The BBC website yesterday reported that "Scottish Premier League clubs are moving towards a 10-team top tier after appearing to rule out an extension to the current 12-team set-up... SPL chairman Ralph Topping said clubs believe that a 16 or 18-team league is not financially viable [and] a working party has proposed two divisions of 10 and a vote is expected at the next gathering on 17 January."
So, what's the big deal? It's not the first time the SPL has reconstructed itself and anyone who has observed Scottish football over the last 20 years could tell you that there's been an ongoing debate about whether a 10-team or 12-team league is best.
This time, however, it's a bit different. Managers of a number of SPL teams have openly expressed their concerns. Fans and supporters groups have made it explicitly clear they would prefer a larger rather than a smaller top flight.
Topping claimed that a larger league was "unworkable", arguing that "a 16-team league wouldn't work economically and it would have a knock-on effect in terms of the quality of players you can attract."
Aberdeen's chairman Stewart Milne supports reducing the SPL to ten member teams.
"Each of the options has been fully evaluated and the one that delivers way above any of the others is a 10-team league," he said. "I don't think there is any other option. It delivers on a financial front, it delivers on a football front."
What Milne and his ilk have failed to do however is consult with the supporters. He admits that "there is a big selling job to be done with the media and the fans" but doesn't see fit to explain why a decision is likely to be made before anything resembling a consultation occurs.
SPL chief executive Neil Doncaster also spoke of the economic argument against a 16 or 18-team top division, saying it would "involve the decimation of finances in Scottish football...the cake gets much smaller and is cut into more slices...from a TV point of view, there would be less money coming into the game."

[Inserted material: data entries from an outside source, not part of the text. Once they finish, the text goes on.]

Lemma kill_ok v :
  kill v k = match find_pid v k.(pt).(procs) with
             | Some (i, x) => Ok 0 (set_hw (touch c k.(hw)) (upd_proc i (kill_proc x) k))
             | None => Ok (-1) (set_hw (touch c k.(hw)) k)
             end.
Proof.
  pose proof (cpu_at_nonneg _ _ _ Hat). unfold kill.
  mstep by (eapply acquire_ok; [done|lia|done]). fold k1.
  set (body := λ i p, (proc_upd i (set_killed 1);;
          when (bool_decide (p.(state) = SLEEPING)) (proc_upd i (set_state RUNNABLE));;
          release LPtable;; mret (Some 0)) : K (option Z)).
  assert (Hbody : ∀ i x, k.(pt).(procs) !! i = Some x →
    body i x k1 = Ok (Some 0) (set_hw (touch c k.(hw)) (upd_proc i (kill_proc x) k))).
  { intros i x Hx. unfold body. mstep by (by eapply proc_upd_eq).
    rewrite (bind_Ok _ _ _ tt (upd_proc i (kill_proc x) k1)); cycle 1.
    { unfold when, kill_proc. destruct (bool_decide (x.(state) = SLEEPING)); [|done].
      rewrite (proc_upd_eq _ _ _ (set_killed 1 x)), upd_proc_twice; [done|].
      by eapply upd_proc_lookup. }
    mstep by (apply (release_table (upd_proc i (kill_proc x) k))). done. }
  pose proof (for_range_find (λ p, p.(pid) =? v) body k1 NPROC 0 (eq_sym Hl)) as Hfind.
  unfold body in Hfind at 2. cbv beta in Hfind. unfold mbind at 1, M_bind at 1.
  rewrite Hfind, drop_0;
    [|intros i p s Hp; rewrite Hbody by done; done].
  change (list_find _ _) with (find_pid v k.(pt).(procs)).
  destruct (find_pid v _) as [[i x]|] eqn:E.
  - apply find_pid_Some in E as [Hx _]. by rewrite Hbody.
  - mstep by apply (release_table k). done.
Qed.

Lemma gp_ok v :
  gp v k = match find_pid v k.(pt).(procs) with
           | Some (i, x) => Ok (s32 x.(prio)) (set_hw (touch c k.(hw)) k)
           | None => Ok (-1) (set_hw (touch c k.(hw)) k)
           end.
Proof.
  pose proof (cpu_at_nonneg _ _ _ Hat). unfold gp. cbv zeta.
  mstep by (eapply acquire_ok; [done|lia|done]). fold k1.
  assert (Hbody : ∀ x, (release LPtable;; mret (Some (s32 x.(prio)))) k1
                       = Ok (Some (s32 x.(prio))) (set_hw (touch c k.(hw)) k)).
  { intros x. by mstep by apply (release_table k). }
  unfold mbind at 1, M_bind at 1.
  rewrite (for_range_find (λ p, p.(pid) =? v)
             (λ _ p, release LPtable;; mret (Some (s32 p.(prio)))) k1 NPROC 0 (eq_sym Hl)), drop_0;
    [|intros i p s Hp; by rewrite Hbody].
  change (list_find _ _) with (find_pid v k.(pt).(procs)).
  destruct (find_pid v _) as [[i x]|]; [by rewrite Hbody|].
  mstep by apply (release_table k). done.
Qed.
End table_calls.

Lemma sp_ok k c j (y : proc) v w :
  cpu_at k.(hw) c 0 → lk_free k.(hw) LPtable → length k.(pt).(procs) = NPROC →
  runs k.(hw) c j → k.(pt).(procs) !! j = Some y →
  sp v w k = match find_pid v k.(pt).(procs) with
             | Some (i, x) =>
                 let k' := upd_proc i (set_prio (u32 w) x) (set_hw (touch c k.(hw)) k) in
                 (yield;; mret 0) k'
             | None => Ok (-1) (set_hw (touch c k.(hw)) k)
             end.
Proof.
  intros Hat Hf Hl Hruns Hy. unfold sp.
  mstep by (eapply acquire_ok; [done|lia|done]). set (k1 := set_hw (acq_hw _ _ _) k).
  set (body := λ i (p : proc), (proc_upd i (set_prio (u32 w));; release LPtable;; yield;; mret (Some 0)) : K (option Z)).
  assert (Hbody : ∀ i x, k.(pt).(procs) !! i = Some x →
    body i x k1 = (yield;; mret (Some 0)) (upd_proc i (set_prio (u32 w) x) (set_hw (touch c k.(hw)) k))).
  { intros i x Hx. unfold body. mstep by (by eapply proc_upd_eq).
    by mstep by apply (release_table k c 0 Hat ltac:(lia) Hf (upd_proc i (set_prio (u32 w) x) k)). }
  assert (Hy2 : ∀ i x, k.(pt).(procs) !! i = Some x → ∃ s,
    yield (upd_proc i (set_prio (u32 w) x) (set_hw (touch c k.(hw)) k)) = Swtch s).
  { intros i x Hx.
    assert (∃ z, (upd_proc i (set_prio (u32 w) x) (set_hw (touch c k.(hw)) k)).(pt).(procs) !! j = Some z) as [z Hz].
    { apply lookup_lt_is_Some_2. cbn. rewrite length_insert. by eapply lookup_lt_Some. }
    eexists. eapply yield_ok; [by apply cpu_at_touch|done|by apply runs_touch|exact Hz]. }
  pose proof (for_range_find (λ p, p.(pid) =? v) body k1 NPROC 0 (eq_sym Hl)) as Hfind.
  unfold body in Hfind at 2. cbv beta in Hfind. unfold mbind at 1, M_bind at 1.
  rewrite Hfind, drop_0.
  2:{ intros i p s Hp. rewrite Hbody by done. unfold mbind, M_bind.
      by destruct (Hy2 i p Hp) as [s' ->]. }
  change (list_find _ _) with (find_pid v k.(pt).(procs)).
  destruct (find_pid v _) as [[i x]|] eqn:E.
  - apply find_pid_Some in E as [Hx _]. rewrite Hbody by done. unfold mbind, M_bind.
    cbn [Nat.add]. cbv zeta. by destruct (Hy2 i x Hx) as [s' ->].
  - mstep by apply (release_table k c 0 Hat ltac:(lia) Hf k). done.
Qed.

(** *** A full turn: scheduler, process, scheduler *)

Definition kvm_hw (kp : Z) (h : machine) : machine :=
  set_cr3 (<[h.(lapic) := V2P kp]> h.(cr3)) h.

Definition back_hw (c : nat) (kp : Z) (h : machine) : machine :=
  rel_hw c LPtable (alter_cpu c (set_cproc None) (kvm_hw kp h)).

Lemma scheduler_back_ok k c p x start :
  cpu_at k.(hw) c 1 → lk_mine k.(hw) c LPtable → k.(pt).(procs) !! p = Some x →
  scheduler_back c p start k =
    Ok tt (set_hw (back_hw c k.(kpgdir) k.(hw))
             (upd_proc p (adjust_prio start (s32 k.(ticks)) x) k)) ∧
  cpu_at (back_hw c k.(kpgdir) k.(hw)) c 0 ∧ lk_free (back_hw c k.(kpgdir) k.(hw)) LPtable.
Proof.
  intros Hat Hm Hx.
  assert (Hat1 : cpu_at (alter_cpu c (set_cproc None) (kvm_hw k.(kpgdir) k.(hw))) c 1)
    by (apply cpu_at_alter; [by apply cpu_at_cr3|done|done]).
  split_and!.
  - unfold scheduler_back. do 2 mstep. mstep by (by eapply proc_upd_eq). mstep.
    by rewrite (release_ok _ c 1) by done || lia.
  - apply (rel_at _ _ 1); [done|lia].
  - apply rel_free.
Qed.

Lemma resume_yield_ok k c p x i :
  cpu_at k.(hw) c 1 → lk_mine k.(hw) c LPtable → k.(pt).(procs) !! p = Some x →
  x.(context) = CtxYield i →
  resume p k = Ok tt (set_hw (rel_hw c LPtable (alter_cpu c (set_intena i) k.(hw))) k).
Proof.
  intros Hat Hm Hx Hc. unfold resume. mstep by (by apply proc_get_ok). rewrite Hc.
  mstep by (eapply mycpu_at; [done|lia]). mstep.
  rewrite (release_ok _ c 1); [done|by apply cpu_at_alter|lia|done].
Qed.

(** Run kernel code of a process until it enters the scheduler. *)
Definition until_swtch (m : K unit) : K unit := λ k,
  match m k with
  | Swtch k' => Ok tt k'
  | Ok _ k' => Err (CpuFault "no swtch") k'
  | Err e k' => Err e k'
  end.

(** One turn in which the process chosen by the scheduler yields before the
    next clock tick. *)
Definition turn (c : nat) : K (option nat) :=
  r ← scheduler_iter c;
  match r with
  | None => mret None
  | Some (p, start) =>
      resume p;;
      until_swtch yield;;
      scheduler_back c p start;;
      mret (Some p)
  end.

Fixpoint turns (n c : nat) : K (list (option nat)) :=
  match n with
  | O => mret []
  | S n' => r ← turn c; l ← turns n' c; mret (r :: l)
  end.

Lemma runs_switch h c p x :
  cpu_at h c 1 → runs (uvm_hw c x (alter_cpu c (set_cproc (Some p)) h)) c p.
Proof.
  intros (y & Hc & _). eexists. split.
  - assert (Hset : ∀ g v z, cpu_is g c z → cpu_is (set_cr3 v g) c z) by (by intros g v z []).
    apply Hset, cpu_is_alter; [by apply cpu_is_alter|done].
  - done.
Qed.

(** Process [a] has priority 0 and every other runnable process less urgency. *)
Record favoured (k : kernel) (c a : nat) : Prop := {
  fv_pre : sched_pre k c;
  fv_a : ∃ x i, k.(pt).(procs) !! a = Some x ∧ x.(state) = RUNNABLE ∧ x.(prio) = 0 ∧
                x.(context) = CtxYield i;
  fv_rest : ∀ j y, j ≠ a → k.(pt).(procs) !! j = Some y → y.(state) = RUNNABLE → 0 < y.(prio);
}.

Lemma favoured_cands k c a :
  favoured k c a → cands (min_prio k.(pt).(procs)) 0 k.(pt).(procs) = [a].
Proof.
  intros [Hpre (x & i & Hx & Hr & Hp & _) Hrest].
  assert (Hmin : min_prio k.(pt).(procs) = 0).
  { pose proof (min_prio_le _ x (list_elem_of_lookup_2 _ _ _ Hx) Hr).
    pose proof (min_prio_acc_bounds k.(pt).(procs) 20 (proj2 (sp_pt _ _ Hpre)) ltac:(lia)).
    unfold min_prio in *. lia. }
  rewrite Hmin. pose proof (NoDup_cands 0 0 k.(pt).(procs)) as Hnd.
  assert (Hin : ∀ j, j ∈ cands 0 0 k.(pt).(procs) ↔ j = a).
  { intros j. rewrite elem_of_cands, Nat.sub_0_r. split.
    - intros (_ & y & Hy & Hry & Hpy). destruct (decide (j = a)) as [|Hne]; [done|].
      pose proof (Hrest j y Hne Hy Hry). lia.
    - intros ->. split; [lia|]. by exists x. }
  destruct (cands 0 0 k.(pt).(procs)) as [|b [|b' l]] eqn:E.
  - exfalso. eapply elem_of_nil, Hin. done.
  - f_equal. apply Hin. by left.
  - exfalso. assert (b = a) by (apply Hin; by left). assert (b' = a) by (apply Hin; right; by left).
    subst. inversion Hnd as [|? ? Hni _]. apply Hni. by left.
Qed.

Lemma runs_alter h c p f :
  runs h c p → (∀ x, (f x).(apicid) = x.(apicid)) → (∀ x, (f x).(cproc) = x.(cproc)) →
  runs (alter_cpu c f h) c p.
Proof.
  intros (x & Hc & Hp) Ha Hf. exists (f x). split; [by apply cpu_is_alter|]. by rewrite Hf.
Qed.

Lemma Forall_upd {A} (P : A → Prop) (l : list A) i x : Forall P l → P x → Forall P (<[i := x]> l).
Proof. intros. by apply Forall_insert. Qed.

Lemma upd_proc_pre k c i p h :
  sched_pre k c → cpu_at h c 0 → lk_free h LPtable → is_u32 p.(prio) →
  (p.(state) = RUNNABLE → p.(kstack) ≠ 0 ∧ p.(pgdir) ≠ 0) →
  sched_pre (set_hw h (upd_proc i p k)) c.
Proof.
  intros [Hat Hf [Hl Hu] Hr] Hat' Hf' Hp Hk. split; [done|done| |].
  - split; cbn; [by rewrite length_insert|by apply Forall_upd].
  - cbn. by apply Forall_upd.
Qed.

(** The scheduler's choice, its execution up to yield() and the way back. *)
Lemma turn_ok k c a x i :
  sched_pre k c → schedulable k.(pt).(procs) →
  (length (cands (min_prio k.(pt).(procs)) 0 k.(pt).(procs)) <= PLIST)%nat →
  pick k.(ticks) k.(pt).(procs) = Some a → k.(pt).(procs) !! a = Some x →
  x.(state) = RUNNABLE → x.(context) = CtxYield i →
  ∃ h b, turn c k = Ok (Some a) (set_hw h (upd_proc a
            (adjust_prio (s32 k.(ticks)) (s32 k.(ticks))
               (set_context (CtxYield b) (set_state RUNNABLE (set_state RUNNING x)))) k)) ∧
         cpu_at h c 0 ∧ lk_free h LPtable.
Proof.
  intros Hpre Hs Hle Hpick Hx Hr Hctx. unfold turn.
  mstep by (by eapply scheduler_iter_pick). cbv iota.
  set (h1 := uvm_hw c x _). pose proof (entered_at _ _ (sp_at _ _ Hpre)) as He.
  assert (Hat1 : cpu_at h1 c 1) by (by apply uvm_at, cpu_at_alter).
  assert (Hm1 : lk_mine h1 c LPtable) by apply (acq_mine (write_IF true k.(hw)) c LPtable).
  assert (Hr1 : runs h1 c a) by (by apply runs_switch). clearbody h1.
  change (set_pt _ (set_hw h1 k)) with (upd_proc a (set_state RUNNING x) (set_hw h1 k)).
  assert (Hx1 : ∀ p h, (upd_proc a p (set_hw h k)).(pt).(procs) !! a = Some p)
    by (intros; by eapply upd_proc_lookup).
  mstep by (eapply (resume_yield_ok _ c a (set_state RUNNING x) i); [exact Hat1|exact Hm1|apply Hx1|done]).
  rewrite set_hw_upd_proc, set_hw_set_hw. change (hw (upd_proc a _ (set_hw h1 k))) with h1.
  set (h2 := rel_hw c LPtable (alter_cpu c (set_intena i) h1)).
  assert (Hat2 : cpu_at h2 c 0) by (apply (rel_at _ _ 1); [by apply cpu_at_alter|lia]).
  assert (Hr2 : runs h2 c a) by (by apply runs_rel, runs_alter).
  assert (Hf2 : lk_free h2 LPtable) by apply rel_free. clearbody h2.
  mstep by (unfold until_swtch; erewrite yield_ok; [reflexivity|exact Hat2|exact Hf2|exact Hr2|apply Hx1]).
  rewrite set_hw_upd_proc, upd_proc_twice, set_hw_set_hw.
  change (hw (upd_proc a _ (set_hw h2 k))) with h2.
  pose proof (acq_at _ _ _ LPtable Hat2) as Hat3. pose proof (acq_mine h2 c LPtable) as Hm3.
  set (h3 := acq_hw c LPtable h2) in *. clearbody h3. set (p3 := set_context _ _).
  destruct (scheduler_back_ok (upd_proc a p3 (set_hw h3 k)) c a p3 (s32 k.(ticks)) Hat3 Hm3 (Hx1 _ _)) as (Eb & Hat4 & Hf4).
  mstep by (exact Eb). rewrite upd_proc_twice, set_hw_upd_proc, set_hw_set_hw, <- set_hw_upd_proc.
  change (ticks _) with (ticks k). eexists _, _.
  split; [reflexivity|split; [exact Hat4|exact Hf4]].
Qed.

This neatly sums up the self-preserving attitude of those proposing a smaller SPL. It's about money; not the game or the fans. These people are not acting in the interests of the sport, but in the narrow interests of their own clubs. It's simply not true to say there would be "less money coming in to the game" and someone as senior as the chief executive should really know better than to make such patronisingly false comments. What will happen is that the cash in Scottish football will be distributed more evenly among more teams - obviously it is this prospect that upsets the Aberdeens and St Johnstones of the world who want to cement their place in football's elite at the expense of others.
The notion that Queen of the South, Raith Rovers and Morton would participate in an enlarged SPL actually excites me. For a start, we could have some decent sides coming to Cappielow! Not to mention the reduced number of fixtures, thus allowing for a winter break.
Interestingly, today's Daily Record revealed that the chairmen of Dundee United, Kilmarnock, Hearts and Inverness Caledonian Thistle are opposed to the proposals, making it unlikely that the SPL will secure sufficient votes to approve the proposals at a meeting of clubs on 17th January. Let's hope sanity prevails. The TV companies might want a 10-team SPL, but it's been tried before and didn't work. The fans don't want it. And a third of SPL chairmen don't want it.
I don't accept the argument that extending the number of teams will dilute the quality of the SPL. The simple reason that teams currently outside the SPL might lack quality is that they are consistently deprived of funds. Cutting the cake into more slices, far from having a detrimental effect on the game, could actually have the effect of improving the game more generally. The likes of Morton would definitely benefit (not that this in itself is sufficient reason!) and, I imagine, a fairer spread of TV revenues would allow some clubs to invest in their grounds and communities. Again, Morton fans would hardly be complaining!
Neil Doncaster's attitude towards Scottish football is both shocking and predictable. For him, the SPL is simply a commodity and subservience to the interests of TV companies is paramount. He sees the game only in terms of attracting sponsorship and income for the most upwardly-mobile clubs.
Some of us - especially those of us who understand that the game is about so much more than money - bring our democratic values to the sport we love. It is not for twelve chairmen to decide the future on the SPL without even a passing word in the direction of supporters' groups, or for that matter the chairmen of SFL clubs who will be affected by the decision. Fans must be allowed a greater role in shaping the future of Scottish football and should be more actively involved in crucial decision-making processes. Channels could be created by which official supporters' associations become statutory consultees, allowing the powers that be to be made more accountable. Freezing them out like this serves no-one's interests and simply shows how little Scottish football has moved on organisationally in the last hundred years or so.
The Daily Record noted the objections of four chairmen and reported that "civil war breaks out". That's overstating it a bit. But if the SPL obstinately presses ahead with this unpopular proposal in the face of strong objections from fans then a civil war is an inevitability.
There are many who complain about the lack of real democracy in Britain's political system. Such criticisms are often justified. But, compared to the bureaucratic, closed and self-interested way the SPL is being run the House of Commons is a bastion of people power!